[Excerpted records]

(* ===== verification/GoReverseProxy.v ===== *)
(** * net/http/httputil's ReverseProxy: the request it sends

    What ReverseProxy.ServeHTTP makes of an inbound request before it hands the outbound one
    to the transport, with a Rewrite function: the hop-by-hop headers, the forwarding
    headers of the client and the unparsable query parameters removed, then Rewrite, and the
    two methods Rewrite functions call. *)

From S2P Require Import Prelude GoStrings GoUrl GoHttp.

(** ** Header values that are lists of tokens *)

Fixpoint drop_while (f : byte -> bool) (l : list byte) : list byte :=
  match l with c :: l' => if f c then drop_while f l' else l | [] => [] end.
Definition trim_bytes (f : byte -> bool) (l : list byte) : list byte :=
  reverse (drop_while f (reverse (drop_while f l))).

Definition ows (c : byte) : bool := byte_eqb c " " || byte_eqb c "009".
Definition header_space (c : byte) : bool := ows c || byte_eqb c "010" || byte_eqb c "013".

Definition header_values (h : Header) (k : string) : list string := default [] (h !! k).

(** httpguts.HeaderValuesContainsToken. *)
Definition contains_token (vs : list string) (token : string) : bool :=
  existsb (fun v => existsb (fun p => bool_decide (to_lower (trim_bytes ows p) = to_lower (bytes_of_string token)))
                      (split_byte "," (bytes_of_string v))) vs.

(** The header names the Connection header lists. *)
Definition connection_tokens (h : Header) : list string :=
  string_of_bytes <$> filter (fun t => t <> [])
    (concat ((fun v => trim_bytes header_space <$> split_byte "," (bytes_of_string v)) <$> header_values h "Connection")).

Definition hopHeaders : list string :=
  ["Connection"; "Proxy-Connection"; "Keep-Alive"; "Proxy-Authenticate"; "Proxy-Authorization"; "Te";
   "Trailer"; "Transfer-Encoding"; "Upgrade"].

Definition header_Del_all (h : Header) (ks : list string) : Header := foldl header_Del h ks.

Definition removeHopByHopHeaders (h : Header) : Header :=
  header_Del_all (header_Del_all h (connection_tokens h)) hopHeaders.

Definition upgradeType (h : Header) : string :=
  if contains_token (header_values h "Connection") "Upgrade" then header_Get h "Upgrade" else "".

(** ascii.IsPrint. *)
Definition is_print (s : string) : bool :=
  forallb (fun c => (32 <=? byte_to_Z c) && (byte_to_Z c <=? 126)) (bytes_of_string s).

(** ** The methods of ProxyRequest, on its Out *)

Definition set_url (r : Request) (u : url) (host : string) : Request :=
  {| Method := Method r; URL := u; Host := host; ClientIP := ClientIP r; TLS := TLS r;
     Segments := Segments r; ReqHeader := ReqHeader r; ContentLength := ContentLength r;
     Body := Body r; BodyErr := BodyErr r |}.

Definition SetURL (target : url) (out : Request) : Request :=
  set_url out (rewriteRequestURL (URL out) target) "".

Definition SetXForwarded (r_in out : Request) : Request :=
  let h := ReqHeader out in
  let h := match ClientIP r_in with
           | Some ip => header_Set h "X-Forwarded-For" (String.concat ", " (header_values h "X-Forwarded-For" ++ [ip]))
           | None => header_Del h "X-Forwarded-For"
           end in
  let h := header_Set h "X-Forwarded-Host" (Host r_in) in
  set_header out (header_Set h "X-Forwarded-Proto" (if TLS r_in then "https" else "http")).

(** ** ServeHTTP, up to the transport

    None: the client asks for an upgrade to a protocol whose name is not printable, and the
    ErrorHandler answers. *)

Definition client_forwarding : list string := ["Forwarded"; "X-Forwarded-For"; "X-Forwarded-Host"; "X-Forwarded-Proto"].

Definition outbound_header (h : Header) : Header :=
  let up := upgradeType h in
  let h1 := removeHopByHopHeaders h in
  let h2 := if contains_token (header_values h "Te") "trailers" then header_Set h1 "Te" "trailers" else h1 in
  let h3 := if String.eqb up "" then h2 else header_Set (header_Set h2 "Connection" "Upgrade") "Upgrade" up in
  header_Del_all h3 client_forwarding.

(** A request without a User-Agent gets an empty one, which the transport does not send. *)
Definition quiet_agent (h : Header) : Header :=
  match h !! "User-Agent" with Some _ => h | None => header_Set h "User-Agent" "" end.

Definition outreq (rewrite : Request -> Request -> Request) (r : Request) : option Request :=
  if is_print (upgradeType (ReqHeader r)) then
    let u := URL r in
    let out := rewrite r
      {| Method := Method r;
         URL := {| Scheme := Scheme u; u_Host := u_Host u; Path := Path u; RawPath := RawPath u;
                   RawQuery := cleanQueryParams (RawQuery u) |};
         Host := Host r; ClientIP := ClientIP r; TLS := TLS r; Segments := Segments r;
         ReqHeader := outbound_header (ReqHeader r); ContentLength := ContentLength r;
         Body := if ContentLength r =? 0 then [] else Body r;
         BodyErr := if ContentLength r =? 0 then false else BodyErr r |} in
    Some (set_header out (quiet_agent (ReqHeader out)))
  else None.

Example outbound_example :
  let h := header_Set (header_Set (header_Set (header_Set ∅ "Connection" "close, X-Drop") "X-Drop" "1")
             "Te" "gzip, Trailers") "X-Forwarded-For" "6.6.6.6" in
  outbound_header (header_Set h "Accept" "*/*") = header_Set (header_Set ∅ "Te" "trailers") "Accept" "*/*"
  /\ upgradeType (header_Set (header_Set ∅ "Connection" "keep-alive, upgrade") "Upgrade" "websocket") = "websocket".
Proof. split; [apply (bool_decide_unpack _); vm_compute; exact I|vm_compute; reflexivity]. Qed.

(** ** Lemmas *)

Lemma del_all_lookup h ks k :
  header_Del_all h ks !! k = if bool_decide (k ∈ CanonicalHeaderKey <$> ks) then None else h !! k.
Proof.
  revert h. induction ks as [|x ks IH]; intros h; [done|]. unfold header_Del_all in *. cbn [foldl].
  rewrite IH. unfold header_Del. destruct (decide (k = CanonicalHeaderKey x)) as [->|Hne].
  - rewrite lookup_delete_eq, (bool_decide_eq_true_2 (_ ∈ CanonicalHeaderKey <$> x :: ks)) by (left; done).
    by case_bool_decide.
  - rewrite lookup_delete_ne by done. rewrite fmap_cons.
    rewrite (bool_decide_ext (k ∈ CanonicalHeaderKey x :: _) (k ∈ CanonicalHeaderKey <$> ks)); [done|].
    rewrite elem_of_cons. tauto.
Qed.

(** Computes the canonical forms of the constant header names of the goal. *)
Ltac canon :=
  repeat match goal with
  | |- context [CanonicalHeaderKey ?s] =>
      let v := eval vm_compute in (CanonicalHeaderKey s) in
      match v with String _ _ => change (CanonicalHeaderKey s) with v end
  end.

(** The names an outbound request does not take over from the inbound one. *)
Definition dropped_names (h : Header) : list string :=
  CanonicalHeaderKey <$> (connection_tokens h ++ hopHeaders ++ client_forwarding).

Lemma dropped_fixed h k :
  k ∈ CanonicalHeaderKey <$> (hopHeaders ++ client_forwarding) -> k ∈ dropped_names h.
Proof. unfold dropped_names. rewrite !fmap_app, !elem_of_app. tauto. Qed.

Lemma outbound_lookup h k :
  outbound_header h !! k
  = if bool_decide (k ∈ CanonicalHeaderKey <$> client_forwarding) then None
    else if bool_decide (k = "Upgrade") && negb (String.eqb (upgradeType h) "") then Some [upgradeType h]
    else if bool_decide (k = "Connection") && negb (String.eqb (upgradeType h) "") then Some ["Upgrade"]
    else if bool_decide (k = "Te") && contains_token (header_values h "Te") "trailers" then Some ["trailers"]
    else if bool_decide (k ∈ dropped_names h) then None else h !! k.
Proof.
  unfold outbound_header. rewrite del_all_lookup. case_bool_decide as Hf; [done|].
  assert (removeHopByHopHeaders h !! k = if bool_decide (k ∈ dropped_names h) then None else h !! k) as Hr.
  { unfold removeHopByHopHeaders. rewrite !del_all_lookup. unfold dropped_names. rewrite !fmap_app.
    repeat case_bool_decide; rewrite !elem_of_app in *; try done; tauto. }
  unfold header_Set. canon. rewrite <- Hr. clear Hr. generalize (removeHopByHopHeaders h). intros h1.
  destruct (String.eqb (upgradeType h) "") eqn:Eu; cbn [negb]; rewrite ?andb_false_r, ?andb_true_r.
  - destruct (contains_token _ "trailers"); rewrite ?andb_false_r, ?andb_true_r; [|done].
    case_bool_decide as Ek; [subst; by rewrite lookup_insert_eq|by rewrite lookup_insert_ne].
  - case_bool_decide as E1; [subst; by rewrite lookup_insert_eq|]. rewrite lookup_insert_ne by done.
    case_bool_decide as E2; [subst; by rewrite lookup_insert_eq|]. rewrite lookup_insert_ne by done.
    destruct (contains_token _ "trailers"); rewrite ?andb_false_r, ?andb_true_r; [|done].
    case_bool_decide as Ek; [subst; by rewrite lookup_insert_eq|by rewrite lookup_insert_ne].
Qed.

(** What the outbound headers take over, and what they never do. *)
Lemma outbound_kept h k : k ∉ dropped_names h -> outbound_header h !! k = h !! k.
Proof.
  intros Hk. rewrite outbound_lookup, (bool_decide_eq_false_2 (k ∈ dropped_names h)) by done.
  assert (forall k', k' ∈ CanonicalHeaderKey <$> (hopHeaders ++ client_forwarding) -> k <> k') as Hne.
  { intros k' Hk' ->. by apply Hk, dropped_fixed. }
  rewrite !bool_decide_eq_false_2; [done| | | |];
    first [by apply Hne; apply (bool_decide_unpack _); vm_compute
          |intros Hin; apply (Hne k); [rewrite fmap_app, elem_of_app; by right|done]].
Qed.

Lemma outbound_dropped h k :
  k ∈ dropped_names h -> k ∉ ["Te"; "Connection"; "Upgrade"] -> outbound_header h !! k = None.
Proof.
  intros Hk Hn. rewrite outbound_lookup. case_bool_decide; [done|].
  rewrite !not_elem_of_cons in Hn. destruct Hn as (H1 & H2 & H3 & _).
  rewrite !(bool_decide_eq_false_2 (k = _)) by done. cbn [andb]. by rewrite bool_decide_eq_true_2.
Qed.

[/Excerpted records]
[Excerpted records]

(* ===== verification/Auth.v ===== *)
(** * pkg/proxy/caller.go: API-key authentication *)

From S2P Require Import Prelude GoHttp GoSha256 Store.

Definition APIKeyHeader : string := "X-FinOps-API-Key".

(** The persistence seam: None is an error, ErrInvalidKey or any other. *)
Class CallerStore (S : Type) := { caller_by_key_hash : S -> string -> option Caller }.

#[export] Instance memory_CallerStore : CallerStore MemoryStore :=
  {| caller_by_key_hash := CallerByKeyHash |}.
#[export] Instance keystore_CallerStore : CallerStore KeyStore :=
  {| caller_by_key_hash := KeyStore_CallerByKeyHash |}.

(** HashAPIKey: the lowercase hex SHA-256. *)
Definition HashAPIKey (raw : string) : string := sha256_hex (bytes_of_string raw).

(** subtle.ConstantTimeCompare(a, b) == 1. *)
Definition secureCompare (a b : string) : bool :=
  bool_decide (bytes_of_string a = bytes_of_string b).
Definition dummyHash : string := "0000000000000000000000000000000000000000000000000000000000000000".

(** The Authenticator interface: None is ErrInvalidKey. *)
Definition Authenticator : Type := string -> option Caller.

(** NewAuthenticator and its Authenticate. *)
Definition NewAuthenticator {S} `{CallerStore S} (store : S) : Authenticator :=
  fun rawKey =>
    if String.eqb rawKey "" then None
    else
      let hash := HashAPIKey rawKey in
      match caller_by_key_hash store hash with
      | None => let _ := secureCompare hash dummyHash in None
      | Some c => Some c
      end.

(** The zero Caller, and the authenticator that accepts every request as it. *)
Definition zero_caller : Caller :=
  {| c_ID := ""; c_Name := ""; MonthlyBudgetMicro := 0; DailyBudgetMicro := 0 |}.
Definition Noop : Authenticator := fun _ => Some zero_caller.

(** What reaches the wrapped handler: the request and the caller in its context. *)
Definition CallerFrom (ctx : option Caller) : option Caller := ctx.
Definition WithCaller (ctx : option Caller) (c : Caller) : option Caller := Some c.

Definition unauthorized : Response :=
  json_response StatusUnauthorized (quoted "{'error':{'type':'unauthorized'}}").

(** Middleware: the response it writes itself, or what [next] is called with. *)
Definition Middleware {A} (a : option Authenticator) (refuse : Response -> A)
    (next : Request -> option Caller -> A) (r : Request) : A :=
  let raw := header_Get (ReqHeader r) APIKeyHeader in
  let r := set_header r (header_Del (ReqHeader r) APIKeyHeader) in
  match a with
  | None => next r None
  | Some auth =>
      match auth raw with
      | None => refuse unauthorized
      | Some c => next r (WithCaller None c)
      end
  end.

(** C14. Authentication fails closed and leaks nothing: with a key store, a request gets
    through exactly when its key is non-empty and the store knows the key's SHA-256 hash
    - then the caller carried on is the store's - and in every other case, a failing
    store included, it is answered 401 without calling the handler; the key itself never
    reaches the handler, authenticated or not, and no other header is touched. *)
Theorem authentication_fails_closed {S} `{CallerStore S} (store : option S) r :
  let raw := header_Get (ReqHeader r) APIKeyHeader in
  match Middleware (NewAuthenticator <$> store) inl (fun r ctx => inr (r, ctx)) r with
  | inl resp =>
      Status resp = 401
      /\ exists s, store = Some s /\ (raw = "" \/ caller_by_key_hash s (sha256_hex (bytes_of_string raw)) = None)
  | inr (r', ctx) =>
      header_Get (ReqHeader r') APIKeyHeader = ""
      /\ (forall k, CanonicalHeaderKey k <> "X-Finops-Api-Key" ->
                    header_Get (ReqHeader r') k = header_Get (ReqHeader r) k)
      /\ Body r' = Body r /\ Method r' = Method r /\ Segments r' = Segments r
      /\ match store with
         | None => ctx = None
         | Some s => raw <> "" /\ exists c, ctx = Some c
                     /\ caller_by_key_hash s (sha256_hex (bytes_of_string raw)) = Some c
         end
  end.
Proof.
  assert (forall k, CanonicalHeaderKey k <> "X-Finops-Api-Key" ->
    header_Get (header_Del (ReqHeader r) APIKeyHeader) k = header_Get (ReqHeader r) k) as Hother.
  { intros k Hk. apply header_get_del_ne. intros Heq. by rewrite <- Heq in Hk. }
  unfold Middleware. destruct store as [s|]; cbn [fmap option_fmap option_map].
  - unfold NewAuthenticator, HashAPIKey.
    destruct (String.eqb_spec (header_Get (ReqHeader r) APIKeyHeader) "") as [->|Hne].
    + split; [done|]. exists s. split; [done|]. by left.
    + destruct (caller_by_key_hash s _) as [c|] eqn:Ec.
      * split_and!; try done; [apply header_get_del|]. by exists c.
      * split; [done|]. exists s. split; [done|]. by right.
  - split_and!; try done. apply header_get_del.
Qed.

[/Excerpted records]
[Excerpted records]

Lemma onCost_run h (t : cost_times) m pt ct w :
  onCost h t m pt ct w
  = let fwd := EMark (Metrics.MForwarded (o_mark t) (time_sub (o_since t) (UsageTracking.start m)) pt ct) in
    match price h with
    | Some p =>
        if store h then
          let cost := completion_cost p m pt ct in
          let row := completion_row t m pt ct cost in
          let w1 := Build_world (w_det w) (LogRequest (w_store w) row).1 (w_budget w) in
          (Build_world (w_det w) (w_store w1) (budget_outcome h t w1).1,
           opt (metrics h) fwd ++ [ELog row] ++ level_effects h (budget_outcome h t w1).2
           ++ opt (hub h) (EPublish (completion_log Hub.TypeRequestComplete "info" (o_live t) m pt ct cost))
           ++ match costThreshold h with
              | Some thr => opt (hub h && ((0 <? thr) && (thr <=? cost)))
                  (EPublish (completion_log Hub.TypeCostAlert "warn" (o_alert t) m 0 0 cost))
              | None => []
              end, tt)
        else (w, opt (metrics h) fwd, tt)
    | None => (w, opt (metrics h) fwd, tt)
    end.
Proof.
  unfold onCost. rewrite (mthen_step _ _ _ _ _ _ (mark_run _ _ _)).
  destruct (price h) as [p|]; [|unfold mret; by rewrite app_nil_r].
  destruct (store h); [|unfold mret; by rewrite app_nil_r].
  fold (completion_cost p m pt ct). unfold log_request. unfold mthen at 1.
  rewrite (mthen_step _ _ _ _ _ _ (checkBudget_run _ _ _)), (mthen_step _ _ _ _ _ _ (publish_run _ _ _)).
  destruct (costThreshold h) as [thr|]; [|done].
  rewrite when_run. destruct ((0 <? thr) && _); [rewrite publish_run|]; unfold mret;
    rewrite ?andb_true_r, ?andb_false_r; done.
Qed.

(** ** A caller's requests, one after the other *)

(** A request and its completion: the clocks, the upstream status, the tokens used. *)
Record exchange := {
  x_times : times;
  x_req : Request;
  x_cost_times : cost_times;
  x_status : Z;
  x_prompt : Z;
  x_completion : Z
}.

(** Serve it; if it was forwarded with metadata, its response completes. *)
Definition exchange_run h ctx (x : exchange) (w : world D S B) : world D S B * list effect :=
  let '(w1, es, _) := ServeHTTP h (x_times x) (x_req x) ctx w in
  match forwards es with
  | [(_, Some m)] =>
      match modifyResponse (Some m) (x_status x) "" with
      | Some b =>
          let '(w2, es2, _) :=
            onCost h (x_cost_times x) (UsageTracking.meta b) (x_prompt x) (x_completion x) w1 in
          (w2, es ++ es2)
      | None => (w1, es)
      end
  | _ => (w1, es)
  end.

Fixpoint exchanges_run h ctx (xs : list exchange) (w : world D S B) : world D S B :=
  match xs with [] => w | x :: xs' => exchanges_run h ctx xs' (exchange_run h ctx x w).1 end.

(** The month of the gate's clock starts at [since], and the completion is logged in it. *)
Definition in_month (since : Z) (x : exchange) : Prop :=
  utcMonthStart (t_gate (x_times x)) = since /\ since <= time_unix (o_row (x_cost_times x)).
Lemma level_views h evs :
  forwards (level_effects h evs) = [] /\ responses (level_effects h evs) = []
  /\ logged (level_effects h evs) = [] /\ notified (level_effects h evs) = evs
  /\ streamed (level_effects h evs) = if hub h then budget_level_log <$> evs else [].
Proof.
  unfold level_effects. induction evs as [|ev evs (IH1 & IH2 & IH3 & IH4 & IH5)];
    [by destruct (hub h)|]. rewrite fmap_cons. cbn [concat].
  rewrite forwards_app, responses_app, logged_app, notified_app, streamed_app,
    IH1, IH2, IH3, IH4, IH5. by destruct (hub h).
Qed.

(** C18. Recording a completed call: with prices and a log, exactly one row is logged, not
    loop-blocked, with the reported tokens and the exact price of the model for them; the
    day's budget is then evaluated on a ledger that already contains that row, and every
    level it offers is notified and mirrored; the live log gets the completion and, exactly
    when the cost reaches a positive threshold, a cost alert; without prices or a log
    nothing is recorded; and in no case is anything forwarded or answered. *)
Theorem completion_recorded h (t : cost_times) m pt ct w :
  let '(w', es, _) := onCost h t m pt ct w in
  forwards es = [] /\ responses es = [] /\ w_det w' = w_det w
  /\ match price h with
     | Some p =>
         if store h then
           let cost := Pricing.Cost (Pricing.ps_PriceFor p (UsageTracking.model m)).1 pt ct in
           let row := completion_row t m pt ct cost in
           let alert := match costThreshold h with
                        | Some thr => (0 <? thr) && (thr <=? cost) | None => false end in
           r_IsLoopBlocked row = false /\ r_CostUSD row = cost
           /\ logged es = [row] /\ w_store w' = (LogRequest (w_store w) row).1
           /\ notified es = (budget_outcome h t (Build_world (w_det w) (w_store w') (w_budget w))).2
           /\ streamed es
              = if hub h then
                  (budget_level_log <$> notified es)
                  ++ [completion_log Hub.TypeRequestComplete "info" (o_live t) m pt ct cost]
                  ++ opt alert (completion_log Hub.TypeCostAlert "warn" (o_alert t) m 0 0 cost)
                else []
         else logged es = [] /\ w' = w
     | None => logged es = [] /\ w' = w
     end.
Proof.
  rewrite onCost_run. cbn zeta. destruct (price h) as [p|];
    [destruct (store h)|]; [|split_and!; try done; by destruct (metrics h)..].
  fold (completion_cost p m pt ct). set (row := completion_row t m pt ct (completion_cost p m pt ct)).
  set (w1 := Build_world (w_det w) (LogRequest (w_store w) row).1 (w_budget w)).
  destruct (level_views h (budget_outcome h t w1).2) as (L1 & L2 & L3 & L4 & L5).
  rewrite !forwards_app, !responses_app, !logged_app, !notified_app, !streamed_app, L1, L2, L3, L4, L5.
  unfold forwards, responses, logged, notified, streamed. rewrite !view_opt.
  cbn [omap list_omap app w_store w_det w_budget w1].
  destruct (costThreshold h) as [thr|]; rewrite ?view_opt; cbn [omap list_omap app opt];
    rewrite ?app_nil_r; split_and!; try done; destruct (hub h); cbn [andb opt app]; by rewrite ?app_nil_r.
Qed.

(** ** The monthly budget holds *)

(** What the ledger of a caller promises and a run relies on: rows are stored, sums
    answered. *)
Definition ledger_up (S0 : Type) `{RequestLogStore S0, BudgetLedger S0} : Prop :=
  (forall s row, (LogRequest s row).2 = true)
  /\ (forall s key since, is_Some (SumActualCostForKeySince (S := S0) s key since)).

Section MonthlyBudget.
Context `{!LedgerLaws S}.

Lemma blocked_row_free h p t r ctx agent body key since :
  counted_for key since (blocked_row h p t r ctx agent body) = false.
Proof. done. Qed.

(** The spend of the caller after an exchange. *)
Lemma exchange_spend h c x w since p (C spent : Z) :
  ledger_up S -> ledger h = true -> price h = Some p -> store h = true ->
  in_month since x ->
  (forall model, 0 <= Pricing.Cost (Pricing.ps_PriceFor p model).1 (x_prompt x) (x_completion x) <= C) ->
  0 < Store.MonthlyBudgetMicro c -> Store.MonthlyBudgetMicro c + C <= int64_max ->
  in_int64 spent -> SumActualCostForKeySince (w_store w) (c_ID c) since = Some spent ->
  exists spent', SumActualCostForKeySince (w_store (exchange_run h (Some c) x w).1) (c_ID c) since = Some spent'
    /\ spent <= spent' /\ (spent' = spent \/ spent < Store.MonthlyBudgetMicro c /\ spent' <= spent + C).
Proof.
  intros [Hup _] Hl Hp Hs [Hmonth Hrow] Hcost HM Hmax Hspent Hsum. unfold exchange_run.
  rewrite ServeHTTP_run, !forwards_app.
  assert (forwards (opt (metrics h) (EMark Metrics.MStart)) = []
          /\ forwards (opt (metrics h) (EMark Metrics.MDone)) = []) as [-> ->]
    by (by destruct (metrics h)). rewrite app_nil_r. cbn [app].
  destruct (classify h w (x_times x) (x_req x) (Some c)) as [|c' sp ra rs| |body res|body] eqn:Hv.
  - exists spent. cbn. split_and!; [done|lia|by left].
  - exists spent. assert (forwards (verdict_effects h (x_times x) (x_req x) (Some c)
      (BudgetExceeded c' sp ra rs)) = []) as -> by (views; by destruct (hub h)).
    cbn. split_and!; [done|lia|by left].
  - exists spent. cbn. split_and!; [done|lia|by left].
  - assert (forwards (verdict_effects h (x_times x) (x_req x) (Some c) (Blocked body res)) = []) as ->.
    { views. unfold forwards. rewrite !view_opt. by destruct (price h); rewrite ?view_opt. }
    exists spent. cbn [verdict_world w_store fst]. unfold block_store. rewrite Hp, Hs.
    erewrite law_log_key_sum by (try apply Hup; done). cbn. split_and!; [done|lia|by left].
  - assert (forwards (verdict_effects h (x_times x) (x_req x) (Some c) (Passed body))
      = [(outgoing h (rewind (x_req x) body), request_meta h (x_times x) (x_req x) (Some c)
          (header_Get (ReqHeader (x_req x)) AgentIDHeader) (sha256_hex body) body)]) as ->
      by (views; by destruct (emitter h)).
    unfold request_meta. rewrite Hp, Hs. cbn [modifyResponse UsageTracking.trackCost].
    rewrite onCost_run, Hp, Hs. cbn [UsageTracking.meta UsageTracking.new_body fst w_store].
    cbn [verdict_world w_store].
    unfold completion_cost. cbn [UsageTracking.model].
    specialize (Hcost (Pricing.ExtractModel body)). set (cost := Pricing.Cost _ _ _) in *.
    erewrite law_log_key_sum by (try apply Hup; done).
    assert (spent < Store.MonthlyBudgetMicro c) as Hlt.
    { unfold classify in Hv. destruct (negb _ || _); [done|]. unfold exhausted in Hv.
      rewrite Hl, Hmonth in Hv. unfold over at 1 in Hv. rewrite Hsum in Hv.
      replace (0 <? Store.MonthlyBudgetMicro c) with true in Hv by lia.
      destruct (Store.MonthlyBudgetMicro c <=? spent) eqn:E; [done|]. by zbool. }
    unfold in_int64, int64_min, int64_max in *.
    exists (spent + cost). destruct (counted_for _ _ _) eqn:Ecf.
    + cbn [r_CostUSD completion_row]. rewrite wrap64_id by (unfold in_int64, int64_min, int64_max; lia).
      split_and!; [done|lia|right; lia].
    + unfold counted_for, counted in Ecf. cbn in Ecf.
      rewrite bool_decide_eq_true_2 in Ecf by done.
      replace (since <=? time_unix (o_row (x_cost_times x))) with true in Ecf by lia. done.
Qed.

[/Excerpted records]

Work instruction
Reproduce, word for word and in full, only the lines above that start at the line with "else (w, opt (metrics h) fwd, tt)" and run through the line with "Some m)] =>", both ends included.

Completed task
        else (w, opt (metrics h) fwd, tt)
    | None => (w, opt (metrics h) fwd, tt)
    end.
Proof.
  unfold onCost. rewrite (mthen_step _ _ _ _ _ _ (mark_run _ _ _)).
  destruct (price h) as [p|]; [|unfold mret; by rewrite app_nil_r].
  destruct (store h); [|unfold mret; by rewrite app_nil_r].
  fold (completion_cost p m pt ct). unfold log_request. unfold mthen at 1.
  rewrite (mthen_step _ _ _ _ _ _ (checkBudget_run _ _ _)), (mthen_step _ _ _ _ _ _ (publish_run _ _ _)).
  destruct (costThreshold h) as [thr|]; [|done].
  rewrite when_run. destruct ((0 <? thr) && _); [rewrite publish_run|]; unfold mret;
    rewrite ?andb_true_r, ?andb_false_r; done.
Qed.

(** ** A caller's requests, one after the other *)

(** A request and its completion: the clocks, the upstream status, the tokens used. *)
Record exchange := {
  x_times : times;
  x_req : Request;
  x_cost_times : cost_times;
  x_status : Z;
  x_prompt : Z;
  x_completion : Z
}.

(** Serve it; if it was forwarded with metadata, its response completes. *)
Definition exchange_run h ctx (x : exchange) (w : world D S B) : world D S B * list effect :=
  let '(w1, es, _) := ServeHTTP h (x_times x) (x_req x) ctx w in
  match forwards es with
  | [(_, Some m)] =>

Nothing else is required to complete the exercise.